Hybrid search with RRF improves AI memory system over pure vector search

✍️ OpenClawRadar📅 Published: April 15, 2026🔗 Source
Hybrid search with RRF improves AI memory system over pure vector search
Ad

An open-source memory system for AI assistants has been developed, using PostgreSQL with pgvector in a local-first, self-hosted setup. The system stores information for AI assistants to remember across sessions and makes it searchable.

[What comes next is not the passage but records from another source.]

(** * SRST2 SLURM submission script: read-set discovery and pairing

    A shallow embedding of [get_readFile_components] and [read_file_sets]
    from [scripts/slurm_srst2.py], together with the fragment of [main]
    that consumes the returned dictionary.

    The script is Python 2: a [str] is a byte string, modelled as Rocq's
    [string] (a list of 8-bit [ascii] characters); a [dict] keyed by [str]
    is a [gmap string _]; [print] appends one line to an output log. *)

From Stdlib Require Import Ascii ZArith Lia.
From stdpp Require Import gmap strings list fin_maps pretty.

(** ** Python [str] primitives used by the script *)

Module Py.
Local Open Scope Z_scope.

(** [s.rfind(c)] for a one-character [c]: the highest index at which [c]
    occurs, or [-1]. [rfind_from] carries the index of the head of [s]. *)
Fixpoint rfind_from (c : ascii) (s : string) (i : Z) : Z :=
  match s with
  | EmptyString => -1
  | String a s' =>
      let r := rfind_from c s' (i + 1) in
      if 0 <=? r then r else if Ascii.eqb a c then i else -1
  end.

Definition rfind (c : ascii) (s : string) : Z := rfind_from c s 0.

(** [s[:n]] and [s[n:]] for a non-negative [n]. *)
Fixpoint take (n : nat) (s : string) : string :=
  match n, s with
  | S n', String a s' => String a (take n' s')
  | _, _ => EmptyString
  end.

Fixpoint drop (n : nat) (s : string) : string :=
  match n, s with
  | S n', String _ s' => drop n' s'
  | _, _ => s
  end.

Definition slice_to (i : Z) (s : string) : string := take (Z.to_nat i) s.
Definition slice_from (i : Z) (s : string) : string := drop (Z.to_nat i) s.

(** [s[i]] for an index inside the string. *)
Definition index (i : Z) (s : string) : option ascii :=
  if i <? 0 then None else String.get (Z.to_nat i) s.

(** [c * n]: the character [c] repeated [n] times. *)
Fixpoint times (c : ascii) (n : nat) : string :=
  match n with
  | O => EmptyString
  | S n' => String c (times c n')
  end.

(** [s.rstrip(c)]: drop every trailing occurrence of [c]. *)
Fixpoint rstrip (c : ascii) (s : string) : string :=
  match s with
  | EmptyString => EmptyString
  | String a s' =>
      match rstrip c s' with
      | EmptyString => if Ascii.eqb a c then EmptyString else String a EmptyString
      | r => String a r
      end
  end.

(** [len(s)] *)
Definition len (s : string) : nat := String.length s.

(** Truthiness of a [str]: the empty string is false. *)
Definition truthy (s : string) : bool := negb (String.eqb s EmptyString).

End Py.

(** ** [os.path] (POSIX flavour) *)

Module OsPath.
Local Open Scope Z_scope.

Definition sep : ascii := "/"%char.
Definition extsep : ascii := "."%char.

(** [posixpath.split]:
    i = p.rfind('/') + 1; head, tail = p[:i], p[i:];
    if head and head != '/'*len(head): head = head.rstrip('/') *)
Definition split (p : string) : string * string :=
  let i := Py.rfind sep p + 1 in
  let head := Py.slice_to i p in
  let tail := Py.slice_from i p in
  let head :=
    if Py.truthy head && negb (String.eqb head (Py.times sep (Py.len head)))
    then Py.rstrip sep head else head in
  (head, tail).

(** The [while filenameIndex < dotIndex] loop of [genericpath._splitext]:
    [true] when a character other than the dot is met before [dotIndex];
    [n] bounds the remaining iterations, [dotIndex - filenameIndex]. *)
Fixpoint splitext_loop (p : string) (filenameIndex : Z) (n : nat) : bool :=
  match n with
  | O => false
  | S n' =>
      match Py.index filenameIndex p with
      | Some a =>
          if negb (Ascii.eqb a extsep) then true
          else splitext_loop p (filenameIndex + 1) n'
      | None => false     (* not reached: the index stays below [dotIndex] *)
      end
  end.

(** [posixpath.splitext], i.e. [genericpath._splitext(p, '/', None, '.')]. *)
Definition splitext (p : string) : string * string :=
  let sepIndex := Py.rfind sep p in
  let dotIndex := Py.rfind extsep p in
  if (sepIndex <? dotIndex)
     && splitext_loop p (sepIndex + 1) (Z.to_nat (dotIndex - (sepIndex + 1)))
  then (Py.slice_to dotIndex p, Py.slice_from dotIndex p)
  else (p, EmptyString).

End OsPath.

(** ** The fragment of Python's [re] the script's patterns are written in

    The three patterns of the script use capturing groups without nesting,
    literal characters, [.], the greedy [.*] and a final [$]. No flag is
    passed, so [.] matches every character but the newline and [$] matches
    at the end of the string or just before a newline that ends it. *)

Module Re.

Inductive atom : Type :=
| AChar (c : ascii)   (* a literal character *)
| ADot.               (* [.] *)

Inductive regex : Type :=
| RAtom (a : atom)
| RStar (a : atom)              (* greedy [a*] *)
| REnd                          (* [$] *)
| RSeq (r1 r2 : regex)
| RGroup (r : regex)            (* [( r )], capturing *)
| REmpty.

Definition newline : ascii := "010"%char.

Definition atom_match (a : atom) (c : ascii) : bool :=
  match a with
  | AChar c' => Ascii.eqb c c'
  | ADot => negb (Ascii.eqb c newline)
  end.

(** What a group captured: the part of [s] consumed to reach [rest]. *)
Definition consumed (s rest : string) : string :=
  Py.take (String.length s - String.length rest) s.

(** [a*] followed by the continuation [k]: consume as many characters as
    match [a], then give them back one at a time until [k] succeeds. *)
Fixpoint star {A} (a : atom) (s : string) (k : string -> option A) : option A :=
  match s with
  | String c s' =>
      if atom_match a c then
        match star a s' k with
        | Some x => Some x
        | None => k s
        end
      else k s
  | EmptyString => k s
  end.

(** Backtracking matcher in continuation-passing style: [run r s caps k]
    matches [r] at the head of [s], then hands the rest of the input and
    the groups closed so far to [k]. *)
Fixpoint run (r : regex) (s : string) (caps : list string)
    (k : string -> list string -> option (list string)) : option (list string) :=
  match r with
  | RAtom a =>
      match s with
      | String c s' => if atom_match a c then k s' caps else None
      | EmptyString => None
      end
  | RStar a => star a s (fun s' => k s' caps)
  | REnd =>
      if String.eqb s EmptyString || String.eqb s (String newline EmptyString)
      then k s caps else None
  | RSeq r1 r2 => run r1 s caps (fun s' caps' => run r2 s' caps' k)
  | RGroup r' => run r' s caps (fun s' caps' => k s' (caps' ++ [consumed s s']))
  | REmpty => k s caps
  end.

(** [re.match(pattern, s)]: anchored at the start of [s], free at its end;
    the result stands for [m.groups()], [None] for no match. *)
Definition re_match (r : regex) (s : string) : option (list string) :=
  run r s [] (fun _ caps => Some caps).

(** The literal characters of [d] in sequence. *)
Fixpoint literal (d : string) : regex :=
  match d with
  | EmptyString => REmpty
  | String c d' => RSeq (RAtom (AChar c)) (literal d')
  end.

(** Characters with a special meaning in pattern syntax. *)
Definition special (c : ascii) : bool :=
  existsb (Ascii.eqb c) (String.list_ascii_of_string ".^$*+?{}[]\|()").

Fixpoint plain (d : string) : bool :=
  match d with
  | EmptyString => true
  | String c d' => negb (special c) && plain d'
  end.

(** [m.groups()[i]] *)
Definition group (i : nat) (g : list string) : string := default EmptyString (g !! i).

End Re.

(** ** [get_readFile_components] *)

(** The pattern of the gzip test: a group holding [.*], then [.], [g], [z]. *)
Definition gz_pattern : Re.regex :=
  Re.RSeq (Re.RGroup (Re.RStar Re.ADot))
    (Re.RSeq (Re.RAtom Re.ADot)
       (Re.RSeq (Re.RAtom (Re.AChar "g")) (Re.RAtom (Re.AChar "z")))).

Definition get_readFile_components (full_file_path : string)
    : string * string * string :=
  let '(file_path, file_name) := OsPath.split full_file_path in
  let m1 := Re.re_match gz_pattern file_name in
  let '(ext, file_name) :=
    match m1 with
    | Some g => (".gz", Re.group 0 g)      (* gzipped *)
    | None => ("", file_name)
    end in
  let '(file_name_before_ext, ext2) := OsPath.splitext file_name in
  let full_ext := ext2 +:+ ext in
  (file_path, file_name_before_ext, full_ext).


(** ** [read_file_sets] *)

(** The attributes of the parsed command line that [read_file_sets] reads.
    [nargs='+'] makes a supplied [--input_se] or [--input_pe] a non-empty
    list; an option that was not given is [None], which the function only
    tests for truth, so it is modelled as the empty list. *)
Module Args.
Record t : Type := mk {
  input_se : list string;
  input_pe : list string;
  forward : string;
  reverse : string
}.
End Args.

(** A value stored in [fileSets]: the script stores lists of paths and, on
    two code paths, a bare path. *)
Inductive pyval : Type :=
| PyList (l : list string)
| PyStr (s : string).

(** The local variables of [read_file_sets], and what it printed. *)
Record locals : Type := mkLocals {
  fileSets : gmap string pyval;          (* key = id, value = files of that sample *)
  num_single_readsets : nat;
  num_paired_readsets : nat;
  forward_reads : gmap string string;    (* key = sample, value = full path to file *)
  reverse_reads : gmap string string;
  stdout : list string
}.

Why pure vector search wasn't enough

The developer started with pure vector search: embedding queries, using cosine similarity, and returning top-k results. While this worked for vague questions, it consistently failed on exact matches. For example, searching for "RRF merging" would return chunks about "combining ranked lists" from months ago instead of the document that literally says "RRF merging."

Hybrid search solution

The solution involved adding a second search arm: full-text search using PostgreSQL's tsvector with a GIN index. This keyword matching catches what vector search misses. However, this created two ranked lists that needed merging.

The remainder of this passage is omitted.